What is Data Leakage?
Data Leakage occurs when information from outside the training dataset is unintentionally used to create a model . This can cause the model to perform unrealistically well during training but fail in real-world applications because it has “seen” data that it wouldn’t normally have access to.
Causes of Data Leakage
- Incorporating Future Data: Using information from the future (e.g., post-purchase data) in training models, which wouldn’t be available at prediction time.
- Feature Contamination: Including variables that are directly influenced by the target variable (e.g., using the target variable itself as a feature).
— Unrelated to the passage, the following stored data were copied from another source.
Lemma process_body_advances now p sender body d d' :
  Forall (fun pkt => Forall valid_cell (sp_cells pkt)) body ->
  Process_state_body now p sender body d = Ret d' ->
  advances p d d' /\
  forall pkt c, pkt ∈ body -> c ∈ sp_cells pkt -> covers p d' (sp_source pkt) c.
Proof.
  intros Hv H. unfold Process_state_body in H. apply bind_Ret in H as ([d1 f] & H1 & H). injection H as <-.
  assert (Hfin : advances p d1 (if f && Is_route_change p then Schedule_Routes now d1 else d1)).
  { destruct (_ && _); [|done]. unfold Schedule_Routes. destruct (Schedule_Set_Route d1); [done|].
    split; [done|]. intros a b s Hs. exists s. destruct p; done. }
  enough (Hmain : advances p d d1 /\ forall pkt c, pkt ∈ body -> c ∈ sp_cells pkt -> covers p d1 (sp_source pkt) c).
  { destruct Hmain as [Ha Hc]. split; [by etrans|]. intros pkt c Hp Hcin. eapply covers_advances; [by apply Hc|done]. }
  clear Hfin. revert H1. generalize false as f0. revert d. induction Hv as [|pkt body Hpk Hbody IH]; intros d f0 H1.
  { injection H1 as <- <-. split; [done|]. intros pkt c Hp. by apply elem_of_nil in Hp. }
  cbn [foldM] in H1. apply bind_Ret in H1 as ([d2 f2] & H2 & H1). destruct (IH d2 f2 H1) as [Ha2 Hc2].
  enough (Hpkt : advances p d d2 /\ forall c, c ∈ sp_cells pkt -> covers p d2 (sp_source pkt) c).
  { destruct Hpkt as [Ha Hc]. split; [by etrans|]. intros pk c [->|Hp]%elem_of_cons Hin; [|by apply Hc2].
    eapply covers_advances; [by apply Hc|done]. }
  clear - Hpk H2. unfold process_packet in H2. revert d f0 H2.
  induction Hpk as [|c cells Hvc _ IH]; intros d f0 H2.
  { injection H2 as <- <-. split; [done|]. intros c Hc. by apply elem_of_nil in Hc. }
  cbn [foldM] in H2. apply bind_Ret in H2 as ([d3 f3] & H3 & H2). destruct (IH d3 f3 H2) as [Ha Hc].
  apply process_cell_advances in H3 as [Ha3 Hc3]; [|done]. split; [by etrans|].
  intros c' [->|Hin]%elem_of_cons; [by eapply covers_advances|by apply Hc].
Qed.

(** ** Masks *)
Definition mask_ok (m : list Z) : Prop := length m = MASK_WORDS /\ Forall (fun w => 0 <= w) m.

Lemma mask_get_testbit id m :
  mask_ok m -> 0 <= id < MAX_NEIGHBORS -> mask_get id m = Z.testbit (m !!! Z.to_nat (id / 32)) (id mod 32).
Proof.
  intros _ Hid. unfold mask_get. pose proof (Z.mod_pos_bound id 32 ltac:(lia)) as Hm.
  set (w := m !!! Z.to_nat (id / 32)). set (k := id mod 32) in *.
  destruct (Z.testbit w k) eqn:E.
  - rewrite (proj2 (Z.eqb_neq _ _)); [done|]. intros H0. apply (f_equal (fun x => Z.testbit x k)) in H0.
    rewrite Z.land_spec, Z.shiftl_spec, Z.sub_diag, E, Z.bits_0 in H0 by lia. done.
  - rewrite (proj2 (Z.eqb_eq _ _)); [done|]. apply Z.bits_inj'. intros i Hi. rewrite Z.land_spec, Z.bits_0.
    destruct (decide (i = k)) as [->|Hne]; [by rewrite E|]. rewrite Z.shiftl_1_l, Z.pow2_bits_false by lia.
    by rewrite andb_false_r.
Qed.

Lemma mask_word_lt id : 0 <= id < MAX_NEIGHBORS -> (Z.to_nat (id / 32) < MASK_WORDS)%nat.
Proof.
  unfold MAX_NEIGHBORS, MASK_WORDS. intros. pose proof (Z.div_lt_upper_bound id 32 8 ltac:(lia) ltac:(lia)).
  pose proof (Z.div_pos id 32 ltac:(lia) ltac:(lia)). lia.
Qed.

Lemma mask_set_spec id m m' :
  mask_ok m -> mask_set id m = Some m' ->
  0 <= id < MAX_NEIGHBORS /\ mask_ok m' /\
  forall j, 0 <= j < MAX_NEIGHBORS -> mask_get j m' = (j =? id) || mask_get j m.
Proof.
  intros Hm. unfold mask_set. destruct (_ && _) eqn:E; [|done]. intros [= <-].
  apply andb_true_iff in E as [E1%Z.leb_le E2%Z.ltb_lt].
  pose proof (Z.mod_pos_bound id 32 ltac:(lia)) as Hk.
  assert (Hok : mask_ok (alter (fun w => Z.lor w (Z.shiftl 1 (id mod 32))) (Z.to_nat (id / 32)) m)).
  { destruct Hm as [Hl Hf]. split; [by rewrite length_alter|].
    apply Forall_alter; [done|]. intros w _ Hw. apply Z.lor_nonneg. split; [done|]. apply Z.shiftl_nonneg. lia. }
  split; [done|]. split; [done|]. intros j Hj. rewrite !mask_get_testbit by done.
  assert (Hlt : (Z.to_nat (id / 32) < length m)%nat) by (rewrite (proj1 Hm); by apply mask_word_lt).
  pose proof (Z.mod_pos_bound j 32 ltac:(lia)) as Hkj.
  destruct (decide (Z.to_nat (j / 32) = Z.to_nat (id / 32))) as [He|Hne].
  - rewrite He, list_lookup_total_alter, decide_True by done. rewrite Z.lor_spec, Z.shiftl_1_l.
    pose proof (Z.div_pos j 32 ltac:(lia) ltac:(lia)). pose proof (Z.div_pos id 32 ltac:(lia) ltac:(lia)).
    pose proof (Z.div_mod j 32 ltac:(lia)). pose proof (Z.div_mod id 32 ltac:(lia)).
    destruct (Z.eqb_spec j id) as [->|Hji].
    + rewrite Z.pow2_bits_true by lia. by rewrite orb_true_r.
    + rewrite Z.pow2_bits_false; [by rewrite orb_false_r|]. lia.
  - rewrite list_lookup_total_alter_ne by done. destruct (Z.eqb_spec j id) as [->|]; done.
Qed.

Lemma mask_zero_ok : mask_ok (replicate MASK_WORDS 0).
Proof. split; [done|]. repeat constructor; lia. Qed.

Lemma mask_zero_get id : 0 <= id < MAX_NEIGHBORS -> mask_get id (replicate MASK_WORDS 0) = false.
Proof.
  intros Hid. rewrite mask_get_testbit by (apply mask_zero_ok || done).
  rewrite lookup_total_replicate_2 by (by apply mask_word_lt). apply Z.bits_0.
Qed.

(** ** Garbage collection *)
Section Collect.
Context `{HO : HashOrder} `{KO : KeyedOrder}.
Context (now : sp_time) (p : prot).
- Improper Data Splitting: Not properly splitting the data into training and test sets, leading to overlap or unintentional inclusion of test data during model training .
Applications of Data Leakage
- Model Validation: Ensuring proper separation between training and testing datasets to avoid leakage and ensure that the model is evaluated on data it hasn’t seen.
- Fraud Detection: In fraud detection, ensuring that features do not include information from future transactions or outcomes to prevent leakage.
- Predictive Maintenance: Ensuring that only historical data is used when predicting equipment failure to avoid leakage of future maintenance activities.
Example of Data Leakage
In predicting loan defaults, if a feature like “loan repayment status” is used in training but is collected after the loan is given, the model could incorrectly learn to predict loan default based on future data, leading to unrealistic performance and poor real-world results.